Mohamad Zbida محمد زبيدة

Personal information
- Full name: Mohamad Zbida
- Date of birth: 20 May 1990 (age 34)
- Place of birth: Damascus, Syria
- Height: 1.79 m (5 ft 10+1⁄2 in)
- Position(s): Centre Back

Team information
- Current team: Al-Jaish

Youth career
- Al-Wahda

Senior career*
- Years: Team / Apps / (Gls)
- 2007–2010: Al-Wahda
- 2010–2014: Al-Jaish

International career
- 2007: Syria U-17
- 2007–2008: Syria U-20
- 2009–2012: Syria U-23
- 2008–: Syria / 7 / (0)

= Mohamad Zbida =

Syrian footballer (born 1990)

Mohamad Zbida (محمد زبيدة; born 20 May 1990 in Damascus, Syria) is a Syrian footballer.

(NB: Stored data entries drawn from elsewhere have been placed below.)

(** ** Creating directories and writing files *)

Lemma os_mkdir_raises t p e : os_mkdir t p = inl e -> is_OSError (cls e) = true.
Proof.
  unfold os_mkdir. destruct p; [intros [= <-]; reflexivity|].
  destruct (resolve t (parent (s :: p))) as [[d|es]| |].
  - intros [= <-]; reflexivity.
  - destruct (entry _ es); [intros [= <-]; reflexivity | discriminate].
  - intros [= <-]; reflexivity.
  - intros [= <-]; reflexivity.
Qed.

Lemma mkdir_fuel_raises fuel : forall parents exist_ok t p e,
  mkdir_fuel fuel parents exist_ok t p = inl e -> is_OSError (cls e) = true.
Proof.
  induction fuel as [|fuel IH]; intros parents exist_ok t p e; simpl;
    destruct (os_mkdir t p) as [e0|t'] eqn:Eos; try discriminate;
    pose proof (os_mkdir_raises _ _ _ Eos) as Hos.
  - destruct (cls e0) eqn:Ec; try discriminate Hos;
      try (destruct (exist_ok && is_dir t p)%bool; [discriminate|]);
      intros [= <-]; rewrite Ec; reflexivity.
  - destruct (cls e0) eqn:Ec; try discriminate Hos;
      try (destruct (exist_ok && is_dir t p)%bool; [discriminate|];
           intros [= <-]; rewrite Ec; reflexivity).
    destruct parents; [|intros [= <-]; rewrite Ec; reflexivity].
    destruct p; [intros [= <-]; rewrite Ec; reflexivity|].
    destruct (mkdir_fuel fuel true true t (parent (s :: p))) as [e1|t1] eqn:E1.
    + intros [= <-]. eapply IH; eassumption.
    + apply IH.
Qed.

(** A directory that [mkdir] reports made is a directory afterwards. *)
Lemma mkdir_fuel_is_dir fuel : forall parents exist_ok t p t',
  mkdir_fuel fuel parents exist_ok t p = inr t' -> is_dir t' p = true.
Proof.
  assert (Hos : forall t p t', os_mkdir t p = inr t' -> is_dir t' p = true).
  { intros t p t'. unfold os_mkdir. destruct p as [|c p]; [discriminate|].
    destruct (resolve t (parent (c :: p))) as [[d|es]| |] eqn:Er; try discriminate.
    destruct (entry _ es); [discriminate|]. intros [= <-].
    pose proof (resolve_put (c :: p) (Dir []) t es ltac:(discriminate) Er) as H.
    unfold is_dir. cbn [put] in H |- *. now rewrite H. }
  induction fuel as [|fuel IH]; intros parents exist_ok t p t'; simpl;
    destruct (os_mkdir t p) as [e0|t0] eqn:Eos;
    try (intros [= <-]; eapply Hos; eassumption).
  - destruct (cls e0); try discriminate;
      (destruct exist_ok; simpl; [|discriminate]);
      destruct (is_dir t p) eqn:Ed; try discriminate; intros [= <-]; assumption.
  - destruct (cls e0);
      try (destruct exist_ok; simpl; [|discriminate];
           destruct (is_dir t p) eqn:Ed; try discriminate;
           intros [= <-]; assumption).
    destruct parents; [|discriminate]. destruct p; [discriminate|].
    destruct (mkdir_fuel fuel true true t (parent (s :: p))); [discriminate|].
    apply IH.
Qed.

(** One unfolding of [mkdir_fuel]. *)
Lemma mkdir_fuel_eq fuel parents exist_ok t p :
  mkdir_fuel fuel parents exist_ok t p =
  match os_mkdir t p with
  | inr fs' => inr fs'
  | inl e =>
      match cls e with
      | FileNotFoundError =>
          match fuel, parents, p with
          | S fuel', true, _ :: _ =>
              match mkdir_fuel fuel' true true t (parent p) with
              | inl e' => inl e'
              | inr fs1 => mkdir_fuel fuel' false exist_ok fs1 p
              end
          | _, _, _ => inl e
          end
      | _ => if (exist_ok && is_dir t p)%bool then inr t else inl e
      end
  end.
Proof. destruct fuel; reflexivity. Qed.

(** The fuel of [mkdir_fuel] only bounds the walk up the parents: without
    [parents] it is not used, and any fuel that covers the length of the
    path gives the same answer. *)
Lemma mkdir_fuel_no_parents n m exist_ok t p :
  mkdir_fuel n false exist_ok t p = mkdir_fuel m false exist_ok t p.
Proof.
  rewrite (mkdir_fuel_eq n), (mkdir_fuel_eq m).
  destruct (os_mkdir t p) as [e|t']; [|reflexivity].
  destruct (cls e); try reflexivity. now destruct n, m.
Qed.

Lemma mkdir_fuel_enough n : forall m parents exist_ok t p,
  (List.length p <= n)%nat -> (List.length p <= m)%nat ->
  mkdir_fuel n parents exist_ok t p = mkdir_fuel m parents exist_ok t p.
Proof.
  induction n as [|n IH]; intros m parents exist_ok t p Hn Hm;
    rewrite (mkdir_fuel_eq _ parents), (mkdir_fuel_eq m parents);
    destruct (os_mkdir t p) as [e|t']; try reflexivity;
    destruct (cls e); try reflexivity.
  - destruct p; [|simpl in Hn; lia]. now destruct m, parents.
  - destruct parents; [|now destruct m].
    destruct p as [|c p]; [now destruct m|].
    destruct m as [|m]; [simpl in Hm; lia|].
    assert (Hlen : List.length (parent (c :: p)) = List.length p).
    { unfold parent. rewrite removelast_firstn_len, length_firstn.
      simpl. lia. }
    rewrite (IH m true true t (parent (c :: p)))
      by (rewrite Hlen; simpl in Hn, Hm; lia).
    destruct (mkdir_fuel m true true t (parent (c :: p))); [reflexivity|].
    apply mkdir_fuel_no_parents.
Qed.

Ltac crunch :=
  repeat (progress (simpl; unfold is_dir, name, parent;
                    repeat match goal with
                           | H : entry _ _ = _ |- _ => rewrite H
                           end;
                    rewrite ?entry_map_entry, ?entry_set_entry)).

(** What [DATA_OUTPUTS.mkdir(parents=True, exist_ok=True)] does in each
    state of the output location. *)
Lemma mkdir_outputs t :
  match outputs_state_of t with
  | OutDir => mkdir true true t DATA_OUTPUTS = inr t
  | OutMissing =>
      exists t', mkdir true true t DATA_OUTPUTS = inr t'
                 /\ resolve t' DATA_OUTPUTS = Found (Dir [])
  | OutFile =>
      mkdir true true t DATA_OUTPUTS
      = inl (os_error FileExistsError "[Errno 17] File exists" "data/outputs")
  | OutBlocked =>
      mkdir true true t DATA_OUTPUTS
      = inl (os_error NotADirectoryError "[Errno 20] Not a directory" "data/outputs")
  end.
Proof.
  unfold outputs_state_of, mkdir, DATA_OUTPUTS.
  change (List.length ["data"; "outputs"]) with 2%nat.
  destruct t as [d|es]; [reflexivity|].
  cbn [resolve].
  destruct (entry "data" es) as [[d|es1]|] eqn:E1; cbn [resolve].
  - crunch. reflexivity.
  - destruct (entry "outputs" es1) as [[d|es2]|] eqn:E2.
    + crunch. reflexivity.
    + crunch. reflexivity.
    + crunch. eexists; split; [reflexivity|]. crunch. reflexivity.
  - crunch. eexists; split; [reflexivity|]. crunch. reflexivity.
Qed.

(** Installing a node where one was just installed replaces it. *)
Lemma set_entry_set_entry c v w es :
  set_entry c v (set_entry c w es) = set_entry c v es.
Proof.
  induction es as [|[k n] es IH]; simpl.
  - now rewrite String.eqb_refl.
  - destruct (String.eqb k c) eqn:E; simpl; rewrite E; [reflexivity|].
    now rewrite IH.
Qed.

Lemma map_entry_map_entry c f g es :
  (forall n, f (g n) = f n) ->
  map_entry c f (map_entry c g es) = map_entry c f es.
Proof.
  intros Hf. induction es as [|[k n] es IH]; simpl; [reflexivity|].
  destruct (String.eqb k c) eqn:E; simpl; rewrite E; [now rewrite Hf|].
  now rewrite IH.
Qed.

Lemma put_put p : forall v w t, put p v (put p w t) = put p v t.
Proof.
  induction p as [|c p IH]; intros v w t; [reflexivity|].
  destruct t as [x|es]; [reflexivity|].
  destruct p as [|c' p'].
  - simpl. now rewrite set_entry_set_entry.
  - cbn [put].
    now rewrite map_entry_map_entry by (intros n; apply IH).
Qed.

Lemma open_w_raises t p e : open_w t p = inl e -> is_OSError (cls e) = true.
Proof.
  unfold open_w. destruct p as [|c p]; [intros [= <-]; reflexivity|].
  destruct (resolve t (parent (c :: p))) as [[d|es]| |];
    try (intros [= <-]; reflexivity).
  destruct (Nat.ltb NAME_MAX _); [intros [= <-]; reflexivity|].
  destruct (entry _ es) as [[d|es']|]; try discriminate.
  intros [= <-]; reflexivity.
Qed.

Lemma utf8_encode_raises s e : utf8_encode s = inl e -> cls e = UnicodeEncodeError.
Proof.
  unfold utf8_encode. destruct (first_surrogate 0 s) as [[[pos cp] run]|];
    [|discriminate].
  intros [= <-]. reflexivity.
Qed.

Lemma utf8_encode_bytes s b : utf8_encode s = inr b -> b = s.
Proof.
  unfold utf8_encode. destruct (first_surrogate 0 s) as [[[pos cp] run]|];
    [discriminate|].
  now intros [= <-].
Qed.

Lemma OSError_is_builtin c : is_OSError c = true -> is_builtin c = true.
Proof. destruct c; intros H; try discriminate; reflexivity. Qed.

Lemma write_text_raises t p data e :
  write_text t p data = inl e -> is_builtin (cls e) = true.
Proof.
  unfold write_text.
  destruct data; try (intros [= <-]; reflexivity).
  destruct (open_w t p) as [e0|t'] eqn:Ho.
  - intros [= <-]. apply open_w_raises in Ho. unfold is_builtin.
    destruct (cls e0); try discriminate; reflexivity.
  - destruct (utf8_encode s) as [e0|b] eqn:Hu; [|discriminate].
    intros [= <-]. now rewrite (utf8_encode_raises _ _ Hu).
Qed.

Lemma put_cons c p v es :
  p <> [] -> put (c :: p) v (Dir es) = Dir (map_entry c (put p v) es).
Proof. destruct p; [congruence | reflexivity]. Qed.

(** Installing a child leaves its directory a directory. *)
Lemma is_dir_put_child d : forall t nm v es,
  resolve t d = Found (Dir es) ->
  is_dir (put (d ++ [nm])%list v t) d = true.
Proof.
  unfold is_dir.
  induction d as [|c d IH]; intros t nm v es Hd.
  - simpl in Hd. injection Hd as ->. reflexivity.
  - destruct t as [x|es0]; [discriminate|].
    cbn [resolve] in Hd.
    destruct (entry c es0) as [n|] eqn:E; [|discriminate].
    change ((c :: d) ++ [nm])%list with (c :: (d ++ [nm]))%list.
    rewrite put_cons by (now destruct d).
    cbn [resolve]. rewrite entry_map_entry, E. simpl option_map. cbv iota.
    eapply IH; eassumption.
Qed.

Lemma open_w_eq t p :
  p <> [] ->
  open_w t p =
  match resolve t (parent p) with
  | Found (Dir es) =>
      if Nat.ltb NAME_MAX (String.length (name p)) then
        inl (os_error OSError "[Errno 36] File name too long" (path_str p))
      else
        match entry (name p) es with
        | Some (Dir _) =>
            inl (os_error IsADirectoryError "[Errno 21] Is a directory" (path_str p))
        | _ => inr (put p (File "") t)
        end
  | Found (File _) | NotDir =>
      inl (os_error NotADirectoryError "[Errno 20] Not a directory" (path_str p))
  | NoEnt =>
      inl (os_error FileNotFoundError "[Errno 2] No such file or directory" (path_str p))
  end.
Proof. destruct p; [congruence | reflexivity]. Qed.

(** [write_text] of a string, step by step: the parent, the length of
    the name, the entry, the encoding. *)
Lemma write_text_str t p s :
  p <> [] ->
  write_text t p (PStr s) =
  match resolve t (parent p) with
  | Found (Dir es) =>
      if Nat.ltb NAME_MAX (String.length (name p)) then
        inl (os_error OSError "[Errno 36] File name too long" (path_str p))
      else
        match entry (name p) es with
        | Some (Dir _) =>
            inl (os_error IsADirectoryError "[Errno 21] Is a directory" (path_str p))
        | _ =>
            match utf8_encode s with
            | inr bytes => inr (put p (File bytes) t)
            | inl e => inl e
            end
        end
  | Found (File _) | NotDir =>
      inl (os_error NotADirectoryError "[Errno 20] Not a directory" (path_str p))
  | NoEnt =>
      inl (os_error FileNotFoundError "[Errno 2] No such file or directory" (path_str p))
  end.
Proof.
  intros Hp. unfold write_text. rewrite (open_w_eq t p Hp).
  destruct (resolve t (parent p)) as [[x|es]| |]; try reflexivity.
  destruct (Nat.ltb NAME_MAX _); [reflexivity|].
  destruct (entry (name p) es) as [[x|es']|]; try reflexivity;
    destruct (utf8_encode s); try reflexivity; now rewrite put_put.
Qed.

He currently plays for Al-Jaish, which competes in the Syrian Premier League, the top division in Syria. He plays as a defender.

==Club career==
Zbida started his professional career with Al-Wahda in the 2007–08 Syrian Premier League season.
On 27 May 2010, he moved to Al-Jaish in the Syrian Premier League and signed a 3-year contract.

==International career==
Between 2007 and 2008, he played for the Under-17 and the Under-19 Syrian national team, including the Syrian U-17 national team that participated in the FIFA U-17 World Cup 2007 in South Korea.

He plays against Argentina, Spain and Honduras in the group-stage of the FIFA U-17 World Cup 2007 and against England in the Round of 16.

Zbida was part of the Syrian U-19 squad in the 2008 AFC U-19 Championship where he played in all three group games.